Seminoles coach Leonard Hamilton sounded glad to be done with the Cavaliers in the regular season.
“The closeness of the score does not really indicate how really well they played the game,” he said, adding that Virginia’s 49.1 shooting percentage was more a reflection of their effectiveness than a sign of shoddy defense. “We just could not seem to disrupt them. They were on point and they weren’t going to allow us to get them out of rhythm.”
Okaro White and Aaron Thomas scored 15 each for Florida State (12-5, 3-2). The Seminoles arrived second in the ACC defensively, allowing teams to make just 36.3 percent of their field goal attempts, but the Cavaliers shot better than 55 percent in the first half in bolting to 45-26 lead by halftime. The attempted six 3-pointers in the half, and made five.

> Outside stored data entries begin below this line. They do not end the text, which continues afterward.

(** X4.  No logging call reads [LOG.level]: with any other value in that
    attribute a severity call gives the same result, creates the same
    logger and hands the same records to the same handlers, and it leaves
    the attribute as it found it.  Assigning [LOG.level] therefore does not
    change what is logged; only [init] applies a level, to the root
    logger. *)
Theorem LOG_level_is_not_read_by_calls v sev site msg s :
  severity_call sev site msg (set_level v s)
  = ((severity_call sev site msg s).1,
     set_level v (severity_call sev site msg s).2)
  /\ level (severity_call sev site msg s).2 = level s.
Proof.
  destruct (decide (_custom_name s = VNone)) as [Hnone|Hset].
  - rewrite (severity_call_dispatch _ _ _ _ _ _
               (resolve_name_unset site (set_level v s) Hnone)).
    rewrite (severity_call_dispatch _ _ _ _ _ _
               (resolve_name_unset site s Hnone)).
    split; [apply dispatch_set_level |].
    pose proof (dispatch_set_level (level s) sev
                  (VStr (try_except (caller_name site) "HolmesV"))
                  site msg s) as H.
    apply (f_equal (fun p => level p.2)) in H. simpl in H.
    rewrite <- H. by destruct s.
  - rewrite (severity_call_dispatch _ _ _ _ _ _
               (resolve_name_set site (set_level v s) Hset)).
    rewrite (severity_call_dispatch _ _ _ _ _ _
               (resolve_name_set site s Hset)).
    split; [apply (dispatch_set_level v _ _ _ _ (set__custom_name VNone s)) |].
    pose proof (dispatch_set_level (level s) sev (_custom_name s)
                  site msg (set__custom_name VNone s)) as H.
    apply (f_equal (fun p => level p.2)) in H. simpl in H.
    rewrite <- H. by destruct s.
Qed.

(** ** Levels applied by [init] *)

Lemma handler_in_attach l : LOG.handler ∈ handlers (attach l).
Proof.
  unfold attach. simpl.
  destruct (bool_decide (LOG.handler ∈ handlers l)) eqn:Hin.
  - by apply bool_decide_eq_true_1 in Hin.
  - set_solver.
Qed.

Lemma exec_keeps_level o s : is_init o = false -> level (exec o s) = level s.
Proof.
  intros Ho. destruct o as [config | v | sev site msg]; [done | done |].
  unfold exec. simpl.
  destruct (decide (_custom_name s = VNone)) as [Hnone|Hset].
  - rewrite (severity_call_dispatch _ _ _ _ _ _
               (resolve_name_unset site s Hnone)).
    pose proof (dispatch_set_level (level s) sev
                  (VStr (try_except (caller_name site) "HolmesV"))
                  site msg s) as H.
    apply (f_equal (fun p => level p.2)) in H. simpl in H.
    rewrite <- H. by destruct s.
  - rewrite (severity_call_dispatch _ _ _ _ _ _
               (resolve_name_set site s Hset)).
    pose proof (dispatch_set_level (level s) sev (_custom_name s)
                  site msg (set__custom_name VNone s)) as H.
    apply (f_equal (fun p => level p.2)) in H. simpl in H.
    rewrite <- H. by destruct s.
Qed.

The Seminoles trailed by as many as 21 in the second half, and got no closer than 12, including in the final minute when Virginia’s Justin Anderson was assessed a technical foul for hanging on the rim after a dunk. During some brief confusion on the court, words were exchanged, and the Cavaliers’ Darion Atkins and Teven Jones were ejected for leaving the bench.
After the game, as the teams lined up to shake hands, words were exchanged again and the teams came together again, but coaches seemed to control the situation and the teams went to their locker rooms without incident.
“I think when you beat a team twice, there’s going to be anger that results and there’s going to be frustration just like with anybody,” Brogdon said, dismissing the incident as meaningless. “I think that’s what happened.”
Bennett said it is his understanding that Jones and Atkins will not be penalized further.
Virginia used the same blueprint in the rematch as it had in Tallahassee, but this time had the benefit of having Harris in the lineup. In Florida, Harris sustained a concussion after just two minutes on the court and watched the rest of the game.
This time, he had 10 points by halftime and finished the game 6-for-8 with four 3-pointers in five attempts.
After an opening 3-pointer by Devon Bookert for the Seminoles, Virginia scored 22 of the next 27 points. Brogdon had eight and the Seminoles turned the ball over at least three times and went more than six minutes between their first field goal and second.
The Seminoles also turned the ball over 18 times, leading to 26 points for the Cavaliers.